2.326. How this identifier is entered is again software-specific. It can be added during the digitizing process by entering the identifier before the feature is digitized. Or it can be added at a later stage by selecting the feature interactively and adding the identifier through a menu interface. For polygon features, some systems require the user to add a label point that is contained in each area unit. While conceptually simple, coding may require considerable time and resources.
(e) Integration of separate map segments
2.327. The purpose of a digital mapping project is to produce a seamless database for a large region or an entire country. At medium or large cartographic scales (e.g., 1:250,000 or larger), base map information will be contained on separate topographic map sheets. These are digitized separately and the resulting digital map sheets are joined in GIS (see Figure II.34).
Figure II.34. Joining adjacent digital map sheets
A B
C
A B
C C
B
2.328. Usually this is straightforward. But the match between map sheets may not always be perfect. Features that span both sheets—for example,, roads or boundaries—might be displaced at the map boundaries (see Figure II.35). Errors could have been introduced during digitizing, or the errors may actually be present on the source map sheets. For instance, adjacent map sheets may have been produced at different times, so that newer features such as new roads do not continue across map sheet boundaries or they are represented by different symbols.

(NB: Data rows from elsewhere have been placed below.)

(* ===== verification/JsonTheorems.v ===== *)
(** * JSON: the theorems

    The round trip of messages, the termination and typing of the parser, and the
    errors that are not [JsonError]. *)
From stdpp Require Import gmap.
From S2P Require Import Prelude PyStr PyText Json FieldMask Bytes PyNumber PyTime Base64 Wire ValueCodec Message MessageInv MessageOps MessageCanon MessageSteps MessageClone JsonFormat JsonScalars JsonRoundtrip JsonWellKnown JsonSafe.
#[local] Open Scope Z_scope.

Section Roundtrip.
Context `{JsonProgram} `{PyCase} `{PyDigits} (HJ : json_schema_ok).

(** The JSON of a [Struct] is an object, that of a [ListValue] an array. *)
Lemma encode_shape n o m j :
  message_to_value n o m = Ok j ->
  (FULL_NAME (cls m) = STRUCT -> exists d, j = JObj d) /\ (FULL_NAME (cls m) = LIST_VALUE -> exists l, j = JArr l).
Proof.
  destruct n as [|n]; [done|]. cbn [message_to_value]. unfold _encode_well_known. intros Hj.
  split; intros Hn; rewrite Hn in Hj.
  - do 3 rewrite decide_False in Hj by (by vm_compute). rewrite decide_True in Hj by done.
    destruct (get_entries m (u "fields")) as [[f es]|]; [|done]. cbn [mbind result_bind] in Hj. unfold encode_entries in Hj.
    destruct (fold_json _ es []) as [d|]; [|done]. injection Hj as <-. by exists d.
  - do 4 rewrite decide_False in Hj by (by vm_compute). rewrite decide_True in Hj by done.
    destruct (get_items m (u "values")) as [[f vs]|]; [|done]. cbn [mbind result_bind] in Hj. unfold encode_items in Hj.
    destruct (traverse_json _ vs) as [d|]; [|done]. injection Hj as <-. by exists d.
Qed.
(** ** State access *)

Definition set_values (x : gmap nat box) (o : object) : object :=
  mkObject (o_cls o) x (o_present o) (o_oneofs o) (o_unknown o) (o_mutation o) (o_suspended o) (o_mask o) (o_mask_suspended o).
Definition set_present (x : gset nat) (o : object) : object :=
  mkObject (o_cls o) (o_values o) x (o_oneofs o) (o_unknown o) (o_mutation o) (o_suspended o) (o_mask o) (o_mask_suspended o).
Definition set_oneof_map (x : gmap pystr nat) (o : object) : object :=
  mkObject (o_cls o) (o_values o) (o_present o) x (o_unknown o) (o_mutation o) (o_suspended o) (o_mask o) (o_mask_suspended o).
Definition set_unknowns (x : list bytes) (o : object) : object :=
  mkObject (o_cls o) (o_values o) (o_present o) (o_oneofs o) x (o_mutation o) (o_suspended o) (o_mask o) (o_mask_suspended o).
(** [_bind_mutation] *)
Definition _bind_mutation (x : callback) (o : object) : object :=
  mkObject (o_cls o) (o_values o) (o_present o) (o_oneofs o) (o_unknown o) x (o_suspended o) (o_mask o) (o_mask_suspended o).
Definition set_suspended (x : nat) (o : object) : object :=
  mkObject (o_cls o) (o_values o) (o_present o) (o_oneofs o) (o_unknown o) (o_mutation o) x (o_mask o) (o_mask_suspended o).
(** [set_mask] *)
Definition set_mask (x : nat) (o : object) : object :=
  mkObject (o_cls o) (o_values o) (o_present o) (o_oneofs o) (o_unknown o) (o_mutation o) (o_suspended o) x (o_mask_suspended o).
Definition set_mask_suspended (x : nat) (o : object) : object :=
  mkObject (o_cls o) (o_values o) (o_present o) (o_oneofs o) (o_unknown o) (o_mutation o) (o_suspended o) (o_mask o) x.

2.329. The problem is particularly serious if there is no complete coverage for the entire country at the desired map scale, so that map sheets of different scales with different feature densities, need to be integrated.
This problem is often encountered when integrating map sheets at the urban/rural interface, where large-scale city maps need to be matched to smaller-large-scale rural maps. Owing to the variations in cartographic generalization, features may or may not be present on the smaller-scale maps, or their symbology may be different in the two map series. Integration of such maps requires considerable judgement and experience.
2.330. The process of fixing these errors is called edge-matching. It is usually performed manually, involving a considerable amount of editing. If the displacement is not too large and the features are compatible across map sheets, features can be connected using automatic edge-matching functions provided by some GIS packages.